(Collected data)
"""
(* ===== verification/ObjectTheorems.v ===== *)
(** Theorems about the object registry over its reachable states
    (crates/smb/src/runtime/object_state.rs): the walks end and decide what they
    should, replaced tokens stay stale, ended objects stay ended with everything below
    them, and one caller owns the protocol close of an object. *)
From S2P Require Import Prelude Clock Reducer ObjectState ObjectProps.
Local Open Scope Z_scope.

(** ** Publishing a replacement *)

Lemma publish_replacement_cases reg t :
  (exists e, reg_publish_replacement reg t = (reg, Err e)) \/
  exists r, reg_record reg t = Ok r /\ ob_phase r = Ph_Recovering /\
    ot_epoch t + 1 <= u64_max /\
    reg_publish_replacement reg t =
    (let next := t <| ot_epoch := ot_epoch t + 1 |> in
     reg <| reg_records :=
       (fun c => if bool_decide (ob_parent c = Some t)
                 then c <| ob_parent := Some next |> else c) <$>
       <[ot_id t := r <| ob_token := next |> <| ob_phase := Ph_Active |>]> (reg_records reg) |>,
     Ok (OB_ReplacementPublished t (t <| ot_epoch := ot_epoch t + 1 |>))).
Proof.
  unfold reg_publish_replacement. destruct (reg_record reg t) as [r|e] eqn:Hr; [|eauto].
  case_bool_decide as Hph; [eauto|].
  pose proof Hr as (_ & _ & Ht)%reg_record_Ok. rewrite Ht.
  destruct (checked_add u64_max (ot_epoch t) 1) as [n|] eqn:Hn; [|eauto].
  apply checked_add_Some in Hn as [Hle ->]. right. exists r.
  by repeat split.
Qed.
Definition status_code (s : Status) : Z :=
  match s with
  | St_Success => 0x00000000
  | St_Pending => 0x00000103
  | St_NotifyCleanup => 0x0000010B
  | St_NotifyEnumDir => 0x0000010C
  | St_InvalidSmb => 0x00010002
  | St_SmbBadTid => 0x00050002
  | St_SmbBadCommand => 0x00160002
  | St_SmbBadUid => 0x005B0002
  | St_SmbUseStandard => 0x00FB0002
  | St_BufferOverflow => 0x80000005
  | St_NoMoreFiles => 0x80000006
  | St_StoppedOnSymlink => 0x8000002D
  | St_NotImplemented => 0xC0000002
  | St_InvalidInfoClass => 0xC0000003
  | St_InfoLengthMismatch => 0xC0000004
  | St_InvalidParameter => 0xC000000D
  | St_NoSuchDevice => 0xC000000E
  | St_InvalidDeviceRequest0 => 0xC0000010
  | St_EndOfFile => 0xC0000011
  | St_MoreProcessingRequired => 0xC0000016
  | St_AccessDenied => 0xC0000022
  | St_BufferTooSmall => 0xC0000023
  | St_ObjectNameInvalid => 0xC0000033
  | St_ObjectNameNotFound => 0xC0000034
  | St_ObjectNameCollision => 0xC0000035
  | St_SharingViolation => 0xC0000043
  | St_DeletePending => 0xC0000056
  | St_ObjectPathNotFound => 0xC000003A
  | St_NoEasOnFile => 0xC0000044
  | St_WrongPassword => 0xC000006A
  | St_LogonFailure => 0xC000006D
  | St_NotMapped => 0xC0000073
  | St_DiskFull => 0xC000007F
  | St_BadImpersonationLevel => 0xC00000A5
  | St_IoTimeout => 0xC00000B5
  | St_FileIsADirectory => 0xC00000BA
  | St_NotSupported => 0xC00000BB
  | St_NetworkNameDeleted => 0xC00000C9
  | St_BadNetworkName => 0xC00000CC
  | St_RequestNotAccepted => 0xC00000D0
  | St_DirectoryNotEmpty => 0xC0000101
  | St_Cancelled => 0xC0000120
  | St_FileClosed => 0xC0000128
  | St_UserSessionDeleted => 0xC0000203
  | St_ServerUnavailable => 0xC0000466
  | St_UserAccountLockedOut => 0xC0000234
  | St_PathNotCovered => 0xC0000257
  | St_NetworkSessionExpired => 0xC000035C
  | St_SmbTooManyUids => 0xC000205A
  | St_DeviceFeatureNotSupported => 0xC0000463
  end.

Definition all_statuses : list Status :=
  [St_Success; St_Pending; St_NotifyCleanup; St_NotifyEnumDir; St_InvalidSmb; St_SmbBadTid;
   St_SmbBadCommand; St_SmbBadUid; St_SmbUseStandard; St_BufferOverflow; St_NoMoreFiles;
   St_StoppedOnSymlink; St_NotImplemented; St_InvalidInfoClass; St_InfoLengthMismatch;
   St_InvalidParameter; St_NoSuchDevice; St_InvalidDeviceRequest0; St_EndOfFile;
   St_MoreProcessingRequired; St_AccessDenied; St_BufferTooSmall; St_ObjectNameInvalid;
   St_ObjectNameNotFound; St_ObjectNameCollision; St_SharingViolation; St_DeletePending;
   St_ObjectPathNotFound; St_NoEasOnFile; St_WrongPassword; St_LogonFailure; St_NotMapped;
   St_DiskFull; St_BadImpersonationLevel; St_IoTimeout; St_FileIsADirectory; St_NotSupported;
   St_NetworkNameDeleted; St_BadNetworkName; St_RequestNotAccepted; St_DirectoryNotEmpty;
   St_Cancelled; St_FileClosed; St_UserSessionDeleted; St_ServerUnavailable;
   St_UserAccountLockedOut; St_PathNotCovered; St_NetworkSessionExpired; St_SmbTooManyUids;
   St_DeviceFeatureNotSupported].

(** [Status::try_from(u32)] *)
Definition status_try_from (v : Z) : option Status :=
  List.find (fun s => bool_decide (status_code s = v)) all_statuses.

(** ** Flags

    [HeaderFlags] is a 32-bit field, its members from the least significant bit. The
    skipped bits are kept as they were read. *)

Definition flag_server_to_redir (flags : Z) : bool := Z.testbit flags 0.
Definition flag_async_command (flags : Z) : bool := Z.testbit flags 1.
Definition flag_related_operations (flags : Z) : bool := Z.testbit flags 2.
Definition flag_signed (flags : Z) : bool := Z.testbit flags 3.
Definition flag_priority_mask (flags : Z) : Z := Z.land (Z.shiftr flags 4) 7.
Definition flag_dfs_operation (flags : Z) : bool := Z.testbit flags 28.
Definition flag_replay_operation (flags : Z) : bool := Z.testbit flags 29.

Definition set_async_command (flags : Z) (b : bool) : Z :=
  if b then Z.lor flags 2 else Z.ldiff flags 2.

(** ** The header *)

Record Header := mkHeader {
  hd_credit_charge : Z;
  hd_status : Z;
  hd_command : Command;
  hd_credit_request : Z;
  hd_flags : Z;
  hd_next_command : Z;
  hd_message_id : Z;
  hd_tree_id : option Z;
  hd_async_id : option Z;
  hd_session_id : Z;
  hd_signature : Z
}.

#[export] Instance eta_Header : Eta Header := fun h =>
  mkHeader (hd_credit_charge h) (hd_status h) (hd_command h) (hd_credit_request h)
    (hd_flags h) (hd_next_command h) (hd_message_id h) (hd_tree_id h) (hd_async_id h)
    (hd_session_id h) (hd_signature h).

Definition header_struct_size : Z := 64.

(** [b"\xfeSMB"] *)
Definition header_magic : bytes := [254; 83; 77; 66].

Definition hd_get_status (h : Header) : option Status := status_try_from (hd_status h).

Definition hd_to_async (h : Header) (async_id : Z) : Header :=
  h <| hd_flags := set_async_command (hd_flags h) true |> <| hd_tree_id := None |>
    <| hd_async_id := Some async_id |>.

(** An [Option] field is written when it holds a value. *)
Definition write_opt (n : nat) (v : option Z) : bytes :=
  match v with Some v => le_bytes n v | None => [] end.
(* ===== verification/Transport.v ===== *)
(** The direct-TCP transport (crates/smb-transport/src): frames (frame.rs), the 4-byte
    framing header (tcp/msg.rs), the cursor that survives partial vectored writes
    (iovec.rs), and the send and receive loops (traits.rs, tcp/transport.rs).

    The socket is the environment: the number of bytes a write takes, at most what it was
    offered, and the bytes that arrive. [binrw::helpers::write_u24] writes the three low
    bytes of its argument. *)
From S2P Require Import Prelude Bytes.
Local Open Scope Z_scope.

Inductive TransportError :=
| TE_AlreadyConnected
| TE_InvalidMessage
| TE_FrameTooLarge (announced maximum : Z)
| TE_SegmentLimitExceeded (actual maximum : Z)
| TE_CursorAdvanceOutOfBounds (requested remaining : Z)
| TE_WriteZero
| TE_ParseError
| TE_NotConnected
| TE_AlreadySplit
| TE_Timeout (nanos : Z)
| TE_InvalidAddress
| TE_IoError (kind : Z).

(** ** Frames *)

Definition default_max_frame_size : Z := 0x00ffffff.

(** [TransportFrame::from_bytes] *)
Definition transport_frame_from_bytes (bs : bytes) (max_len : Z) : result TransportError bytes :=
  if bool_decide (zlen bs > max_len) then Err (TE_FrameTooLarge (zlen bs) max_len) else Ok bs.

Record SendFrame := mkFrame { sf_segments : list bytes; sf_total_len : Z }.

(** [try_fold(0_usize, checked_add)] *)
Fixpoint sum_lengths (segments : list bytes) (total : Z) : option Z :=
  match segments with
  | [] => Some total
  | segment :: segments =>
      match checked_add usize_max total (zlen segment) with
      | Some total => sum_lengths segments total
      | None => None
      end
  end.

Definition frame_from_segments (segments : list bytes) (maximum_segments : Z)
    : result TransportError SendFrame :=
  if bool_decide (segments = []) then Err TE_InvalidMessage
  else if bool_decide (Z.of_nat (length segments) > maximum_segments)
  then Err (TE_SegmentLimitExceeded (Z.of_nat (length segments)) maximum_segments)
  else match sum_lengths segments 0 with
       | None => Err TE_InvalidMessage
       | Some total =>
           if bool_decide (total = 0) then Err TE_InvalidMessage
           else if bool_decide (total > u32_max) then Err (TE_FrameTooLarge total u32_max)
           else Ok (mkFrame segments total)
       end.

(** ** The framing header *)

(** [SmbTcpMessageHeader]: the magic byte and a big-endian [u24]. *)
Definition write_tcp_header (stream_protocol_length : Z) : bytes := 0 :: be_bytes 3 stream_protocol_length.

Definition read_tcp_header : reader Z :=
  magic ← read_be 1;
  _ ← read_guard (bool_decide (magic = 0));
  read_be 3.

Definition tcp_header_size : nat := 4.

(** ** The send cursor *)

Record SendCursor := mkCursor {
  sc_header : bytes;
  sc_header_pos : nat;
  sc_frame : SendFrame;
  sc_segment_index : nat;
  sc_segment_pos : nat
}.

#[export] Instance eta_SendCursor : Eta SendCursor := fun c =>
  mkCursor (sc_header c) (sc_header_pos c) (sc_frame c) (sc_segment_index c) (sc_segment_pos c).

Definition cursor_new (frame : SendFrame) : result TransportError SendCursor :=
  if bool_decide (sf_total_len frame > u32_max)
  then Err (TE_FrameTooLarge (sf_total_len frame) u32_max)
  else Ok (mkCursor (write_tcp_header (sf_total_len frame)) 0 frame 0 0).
"""
- Action item: Only the lines above starting with the one with "<| hd_async_id := Some async_id |>." and going through the one with "segment :: segments =>" are to be copied, word for word and with both ends kept.

- Task response:
    <| hd_async_id := Some async_id |>.

(** An [Option] field is written when it holds a value. *)
Definition write_opt (n : nat) (v : option Z) : bytes :=
  match v with Some v => le_bytes n v | None => [] end.
(* ===== verification/Transport.v ===== *)
(** The direct-TCP transport (crates/smb-transport/src): frames (frame.rs), the 4-byte
    framing header (tcp/msg.rs), the cursor that survives partial vectored writes
    (iovec.rs), and the send and receive loops (traits.rs, tcp/transport.rs).

    The socket is the environment: the number of bytes a write takes, at most what it was
    offered, and the bytes that arrive. [binrw::helpers::write_u24] writes the three low
    bytes of its argument. *)
From S2P Require Import Prelude Bytes.
Local Open Scope Z_scope.

Inductive TransportError :=
| TE_AlreadyConnected
| TE_InvalidMessage
| TE_FrameTooLarge (announced maximum : Z)
| TE_SegmentLimitExceeded (actual maximum : Z)
| TE_CursorAdvanceOutOfBounds (requested remaining : Z)
| TE_WriteZero
| TE_ParseError
| TE_NotConnected
| TE_AlreadySplit
| TE_Timeout (nanos : Z)
| TE_InvalidAddress
| TE_IoError (kind : Z).

(** ** Frames *)

Definition default_max_frame_size : Z := 0x00ffffff.

(** [TransportFrame::from_bytes] *)
Definition transport_frame_from_bytes (bs : bytes) (max_len : Z) : result TransportError bytes :=
  if bool_decide (zlen bs > max_len) then Err (TE_FrameTooLarge (zlen bs) max_len) else Ok bs.

Record SendFrame := mkFrame { sf_segments : list bytes; sf_total_len : Z }.

(** [try_fold(0_usize, checked_add)] *)
Fixpoint sum_lengths (segments : list bytes) (total : Z) : option Z :=
  match segments with
  | [] => Some total
  | segment :: segments =>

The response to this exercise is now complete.